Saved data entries
· · ·

(** X15.  [generate_test_template] has no handler: on a dictionary of
    methods in which an entry lacks the key [name], after entries that
    have it, the tool raises [KeyError] and returns no template. *)
Theorem generate_test_template_missing_name (capitalize : string -> string) {K}
    (class_name : string) (good rest : list (K * pyval)) (names : list string)
    (k : K) (d : gmap string pyval) :
  Forall2 (fun item name => exists d, item.2 = PyDict d /\ d !! "name" = Some (PyStr name))
    good names ->
  d !! "name" = None ->
  generate_test_template capitalize class_name (good ++ (k, PyDict d) :: rest)
    = Raised "KeyError" "'name'".
Proof.
  intros Hgood Hd. unfold generate_test_template.
  assert (Hfold : forall test_class,
            ofold (template_step capitalize) (good ++ (k, PyDict d) :: rest) test_class
              = Raised "KeyError" "'name'").
  { induction Hgood as [|[k0 v0] name items names' (d0 & Hv & Hname) _ IH];
      intros test_class.
    - cbn [app ofold]. unfold template_step at 1. cbn [snd subscript_name].
      rewrite Hd. reflexivity.
    - cbn [app ofold]. unfold template_step at 1. cbn [snd] in *. subst v0.
      cbn [subscript_name]. rewrite Hname. cbn [obind call_capitalize]. apply IH. }
  rewrite Hfold. reflexivity.
Qed.

(** ** The answers of the coverage tools *)

Lemma for_each_invariant {A S} (P : S -> Prop) (step : S -> A -> result S)
    (xs : list A) (acc acc' : S) :
  (forall s x s', P s -> step s x = Ret s' -> P s') ->
  P acc -> for_each step xs acc = Ret acc' -> P acc'.
Proof.
  intros Hstep. revert acc. induction xs as [|x xs IH]; intros acc Hacc Hrun.
  - injection Hrun as <-. exact Hacc.
  - cbn [for_each] in Hrun. destruct (step acc x) as [s|] eqn:Hs; [|discriminate].
    cbn [bind] in Hrun. apply (IH s); [apply (Hstep acc x s Hacc Hs) | exact Hrun].
Qed.
(** * arenavec: a shallow embedding of the bump allocator and its containers

    The model follows the Rust sources of the crate:
    - [src/common.rs]: [allocate_inner], [allocate_or_extend_inner], [Slice],
      [SliceVec] and the backing-store helpers;
    - [src/rc.rs]: the reference-counted arena ([Arena::clear],
      [InnerRef::allocate_or_extend], [Arena::init_capacity]);
    - [src/region.rs]: the generation-token arena ([generation_token],
      [Drop for ArenaToken], [ArenaToken::allocate]).

    Arithmetic on [usize] is modelled on [Z] with the overflow checks of a
    debug build (the profile of [cargo test], which also enables every
    [debug_assert!]): an overflowing [+], [-] or [*] panics.  A panic is
    [None]; a completed call is [Some].  Addresses are [Z] values, and a
    pointer offset [p.add(n)] on a [*mut T] is [p + n * size_of::<T>()]. *)

From Stdlib Require Import ZArith List Bool Lia Permutation.
Import ListNotations.
Open Scope Z_scope.

(** ** Panicking computations *)

Definition bind {A B : Type} (m : option A) (k : A -> option B) : option B :=
  match m with
  | Some a => k a
  | None => None
  end.

Notation "x <- m ;; k" := (bind m (fun x => k))
  (at level 61, m at next level, right associativity).

(** [assert!(b)] *)
Definition assert (b : bool) : option unit := if b then Some tt else None.

(** ** [usize] arithmetic with debug overflow checks *)

Definition usize_modulus : Z := 2 ^ 64.

Definition add_chk (a b : Z) : option Z :=
  if a + b <? usize_modulus then Some (a + b) else None.

Definition sub_chk (a b : Z) : option Z :=
  if b <=? a then Some (a - b) else None.

Definition mul_chk (a b : Z) : option Z :=
  if a * b <? usize_modulus then Some (a * b) else None.

(** ** Layout of the element type [T] *)

Record Layout := mkLayout { size : Z; align : Z }.

(** [Layout::new::<T>()] is well formed: a positive alignment and a size that
    fit in a [usize]. *)
Definition wf_layout (l : Layout) : Prop :=
  0 <= size l < usize_modulus /\ 1 <= align l < usize_modulus.

(** [NonNull::<T>::dangling()]: the address [align_of::<T>()]. *)
Definition dangling (l : Layout) : Z := align l.

(** ** The bump cursor: [head], [position], [cap] of an arena *)

Record Cursor := mkCursor { head : Z; position : Z; cap : Z }.

Definition set_position (c : Cursor) (p : Z) : Cursor :=
  mkCursor (head c) p (cap c).

(** The backing buffer [head .. head + cap] lies in the address space and the
    cursor is a [usize]. *)
Definition wf_cursor (c : Cursor) : Prop :=
  0 <= head c /\ 0 <= cap c /\ head c + cap c < usize_modulus /\
  0 <= position c < usize_modulus.

(** [common::allocate_inner] (identical, up to the [println!] calls and the
    [debug_assert!] on the range of [ret], to [ArenaToken::allocate] in
    region.rs and [InnerRef::allocate] in rc.rs). *)
Definition allocate_inner (l : Layout) (c : Cursor) (count : Z) : option (Cursor * Z) :=
  mask <- sub_chk (align l) 1 ;;
  let pos := position c in
  _ <- assert (Z.land pos mask <=? align l) ;;
  skip0 <- sub_chk 64 (Z.land pos mask) ;;
  let skip := if skip0 =? align l then 0 else skip0 in
  bytes <- mul_chk (size l) count ;;
  additional <- add_chk skip bytes ;;
  total <- add_chk pos additional ;;
  _ <- assert (total <=? cap c) ;;
  let c' := set_position c total in
  off <- add_chk pos skip ;;
  let ret := head c + off in
  _ <- assert (head c <=? ret) ;;
  limit <- add_chk (head c) (cap c) ;;
  _ <- assert (ret <? limit) ;;
  Some (c', ret).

· · ·

#### EXERCISE BRIEF
All of the entries need to be reproduced exactly; please write them out.

#### ANSWER BOX
(** X15.  [generate_test_template] has no handler: on a dictionary of
    methods in which an entry lacks the key [name], after entries that
    have it, the tool raises [KeyError] and returns no template. *)
Theorem generate_test_template_missing_name (capitalize : string -> string) {K}
    (class_name : string) (good rest : list (K * pyval)) (names : list string)
    (k : K) (d : gmap string pyval) :
  Forall2 (fun item name => exists d, item.2 = PyDict d /\ d !! "name" = Some (PyStr name))
    good names ->
  d !! "name" = None ->
  generate_test_template capitalize class_name (good ++ (k, PyDict d) :: rest)
    = Raised "KeyError" "'name'".
Proof.
  intros Hgood Hd. unfold generate_test_template.
  assert (Hfold : forall test_class,
            ofold (template_step capitalize) (good ++ (k, PyDict d) :: rest) test_class
              = Raised "KeyError" "'name'").
  { induction Hgood as [|[k0 v0] name items names' (d0 & Hv & Hname) _ IH];
      intros test_class.
    - cbn [app ofold]. unfold template_step at 1. cbn [snd subscript_name].
      rewrite Hd. reflexivity.
    - cbn [app ofold]. unfold template_step at 1. cbn [snd] in *. subst v0.
      cbn [subscript_name]. rewrite Hname. cbn [obind call_capitalize]. apply IH. }
  rewrite Hfold. reflexivity.
Qed.

(** ** The answers of the coverage tools *)

Lemma for_each_invariant {A S} (P : S -> Prop) (step : S -> A -> result S)
    (xs : list A) (acc acc' : S) :
  (forall s x s', P s -> step s x = Ret s' -> P s') ->
  P acc -> for_each step xs acc = Ret acc' -> P acc'.
Proof.
  intros Hstep. revert acc. induction xs as [|x xs IH]; intros acc Hacc Hrun.
  - injection Hrun as <-. exact Hacc.
  - cbn [for_each] in Hrun. destruct (step acc x) as [s|] eqn:Hs; [|discriminate].
    cbn [bind] in Hrun. apply (IH s); [apply (Hstep acc x s Hacc Hs) | exact Hrun].
Qed.
(** * arenavec: a shallow embedding of the bump allocator and its containers

    The model follows the Rust sources of the crate:
    - [src/common.rs]: [allocate_inner], [allocate_or_extend_inner], [Slice],
      [SliceVec] and the backing-store helpers;
    - [src/rc.rs]: the reference-counted arena ([Arena::clear],
      [InnerRef::allocate_or_extend], [Arena::init_capacity]);
    - [src/region.rs]: the generation-token arena ([generation_token],
      [Drop for ArenaToken], [ArenaToken::allocate]).

    Arithmetic on [usize] is modelled on [Z] with the overflow checks of a
    debug build (the profile of [cargo test], which also enables every
    [debug_assert!]): an overflowing [+], [-] or [*] panics.  A panic is
    [None]; a completed call is [Some].  Addresses are [Z] values, and a
    pointer offset [p.add(n)] on a [*mut T] is [p + n * size_of::<T>()]. *)

From Stdlib Require Import ZArith List Bool Lia Permutation.
Import ListNotations.
Open Scope Z_scope.

(** ** Panicking computations *)

Definition bind {A B : Type} (m : option A) (k : A -> option B) : option B :=
  match m with
  | Some a => k a
  | None => None
  end.

Notation "x <- m ;; k" := (bind m (fun x => k))
  (at level 61, m at next level, right associativity).

(** [assert!(b)] *)
Definition assert (b : bool) : option unit := if b then Some tt else None.

(** ** [usize] arithmetic with debug overflow checks *)

Definition usize_modulus : Z := 2 ^ 64.

Definition add_chk (a b : Z) : option Z :=
  if a + b <? usize_modulus then Some (a + b) else None.

Definition sub_chk (a b : Z) : option Z :=
  if b <=? a then Some (a - b) else None.

Definition mul_chk (a b : Z) : option Z :=
  if a * b <? usize_modulus then Some (a * b) else None.

(** ** Layout of the element type [T] *)

Record Layout := mkLayout { size : Z; align : Z }.

(** [Layout::new::<T>()] is well formed: a positive alignment and a size that
    fit in a [usize]. *)
Definition wf_layout (l : Layout) : Prop :=
  0 <= size l < usize_modulus /\ 1 <= align l < usize_modulus.

(** [NonNull::<T>::dangling()]: the address [align_of::<T>()]. *)
Definition dangling (l : Layout) : Z := align l.

(** ** The bump cursor: [head], [position], [cap] of an arena *)

Record Cursor := mkCursor { head : Z; position : Z; cap : Z }.

Definition set_position (c : Cursor) (p : Z) : Cursor :=
  mkCursor (head c) p (cap c).

(** The backing buffer [head .. head + cap] lies in the address space and the
    cursor is a [usize]. *)
Definition wf_cursor (c : Cursor) : Prop :=
  0 <= head c /\ 0 <= cap c /\ head c + cap c < usize_modulus /\
  0 <= position c < usize_modulus.

(** [common::allocate_inner] (identical, up to the [println!] calls and the
    [debug_assert!] on the range of [ret], to [ArenaToken::allocate] in
    region.rs and [InnerRef::allocate] in rc.rs). *)
Definition allocate_inner (l : Layout) (c : Cursor) (count : Z) : option (Cursor * Z) :=
  mask <- sub_chk (align l) 1 ;;
  let pos := position c in
  _ <- assert (Z.land pos mask <=? align l) ;;
  skip0 <- sub_chk 64 (Z.land pos mask) ;;
  let skip := if skip0 =? align l then 0 else skip0 in
  bytes <- mul_chk (size l) count ;;
  additional <- add_chk skip bytes ;;
  total <- add_chk pos additional ;;
  _ <- assert (total <=? cap c) ;;
  let c' := set_position c total in
  off <- add_chk pos skip ;;
  let ret := head c + off in
  _ <- assert (head c <=? ret) ;;
  limit <- add_chk (head c) (cap c) ;;
  _ <- assert (ret <? limit) ;;
  Some (c', ret).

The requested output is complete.